** Data in this exercise follows **

(** <<
    // 3) Get FB Pages
    const pages = await axios.get('https://graph.facebook.com/v17.0/me/accounts', {
      params: { access_token: longToken }
    });
    const pageList = pages.data?.data || [];
    if (!pageList.length) throw new Error('No Facebook Pages found for this user');
    const pageId = pageList[0].id;

    // 4) From Page to Instagram Business account
    const ig = await axios.get(`https://graph.facebook.com/v17.0/${pageId}`, {
      params: { fields: 'instagram_business_account', access_token: longToken }
    });
    const igAccountId = ig.data?.instagram_business_account?.id;
    if (!igAccountId) throw new Error('No Instagram Business account linked to this Page');
>> *)
Definition resolve (longToken : value) : M value :=
  pages <- axios_get ME_ACCOUNTS_URL [("access_token", longToken)] ;;
  let pageList := or_else (prop_opt pages "data") (VArr []) in
  if negb (truthy (prop_opt pageList "length")) then throw (Error NO_PAGES)
  else
    pageId <- lift (get (prop_opt pageList "0") "id") ;;
    seg <- lift (ToString pageId) ;;
    ig <- axios_get (GRAPH +++ seg)
            [("fields", VStr "instagram_business_account");
             ("access_token", longToken)] ;;
    let igAccountId := prop_opt (prop_opt ig "instagram_business_account") "id" in
    if negb (truthy igAccountId) then throw (Error NO_IG)
    else ret igAccountId.

(** [app.get('/auth/instagram/callback', ...)]; the save and the
    confirmation page read as in [src/server.js]. *)
Definition callback (req : request) : M response :=
  let code := prop_opt (query req) "code" in
  if negb (truthy code) then ret (Reply 400 (Text "No code returned"))
  else
    try_catch
      (longToken <- exchange P respond (app cfg) code (REDIRECT_URI cfg) ;;
       igAccountId <- resolve longToken ;;
       _ <- ServerJs.save_account P (app cfg) longToken igAccountId ;;
       ret (Reply 200 (Text connected_page)))
      (fun err => ret (error_page err)).

End Server.

(** <<
app.get('/auth/instagram', (req, res) => {
  const url =
    'https://www.facebook.com/v17.0/dialog/oauth?' +
    `client_id=${encodeURIComponent(FB_APP_ID)}` +
    `&redirect_uri=${encodeURIComponent(REDIRECT_URI)}` +
    '&scope=instagram_basic,instagram_content_publish' +
    '&response_type=code';
  return res.redirect(url);
});
>> *)
Definition auth_instagram (cfg : config) : string :=
  "https://www.facebook.com/v17.0/dialog/oauth?" +++
  ("client_id=" +++ Start.encodeURIComponent (FB_APP_ID (app cfg))) +++
  ("&redirect_uri=" +++ Start.encodeURIComponent (REDIRECT_URI cfg)) +++
  "&scope=instagram_basic,instagram_content_publish" +++
  "&response_type=code".

End Part001First.

(** ** Further notions the properties are stated with *)

Module Notions.
Import JS Fs Storage Http OAuth.

(** A variable of the environment that holds a text. *)
Definition is_set (env : Startup.environment) (name : string) : bool :=
  match env name with
  | Some s => negb (s =? "")%string
  | None => false
  end.

(** What [POST /schedule] takes as the list of times:
    [(req.body && req.body.schedule) || []]. *)
Definition posted_times (req : request) : value :=
  or_else (if truthy (body req) then prop_opt (body req) "schedule" else body req)
          (VArr []).

(** What [POST /buckets] reads of the body: [const { accountId, buckets } = req.body || {}]. *)
Definition posted_account (req : request) : value :=
  prop_opt (or_else (body req) (VObj [])) "accountId".

Definition posted_buckets (req : request) : value :=
  prop_opt (or_else (body req) (VObj [])) "buckets".

Definition is_null (v : value) : bool :=
  match v with
  | VNull => true
  | _ => false
  end.

(** Every record of the accounts is something: no key holds [null]. *)
Definition no_null_record (m : props) : bool :=
  forallb (fun kv => negb (is_null (snd kv))) m.

(** The entry [GET /accounts] lists for an account, in [src/server.js]
    and in the second revision of [src/unnamed/part_001]. *)
Definition listed (kv : string * value) : value :=
  VObj [("accountId", VStr (fst kv)); ("username", prop_opt (snd kv) "username")].

Definition listed_with_page (kv : string * value) : value :=
  VObj [("accountId", VStr (fst kv));
        ("username",
         or_else (or_else (prop_opt (snd kv) "igUsername") (prop_opt (snd kv) "username"))
                 (VStr ("Instagram-" +++ fst kv)));
        ("pageId", prop_opt (snd kv) "pageId");
        ("pageName", prop_opt (snd kv) "pageName")].

(** A record that shows no token: its [accessToken] is missing, falsy,
    or of the form [***len:N]. *)
Definition token_hidden (r : value) : Prop :=
  forall t, prop r "accessToken" = Some t -> truthy t = true ->
            exists n, t = Shape.masked n.

(** The disk takes a write of a document to [file]. *)
Definition can_write (fs : FS) (file : string) : bool :=
  save_succeeds fs file (VObj []).

Fixpoint ends_with_slash (s : string) : bool :=
  match s with
  | EmptyString => false
  | String c EmptyString => (c =? "/")%char
  | String _ s' => ends_with_slash s'
  end.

** End of Data in this exercise **

## Problem
What lines of the data include the word "https"? Copy each of them.

## Answer to this task
    const pages = await axios.get('https://graph.facebook.com/v17.0/me/accounts', {
    const ig = await axios.get(`https://graph.facebook.com/v17.0/${pageId}`, {
    'https://www.facebook.com/v17.0/dialog/oauth?' +
  "https://www.facebook.com/v17.0/dialog/oauth?" +++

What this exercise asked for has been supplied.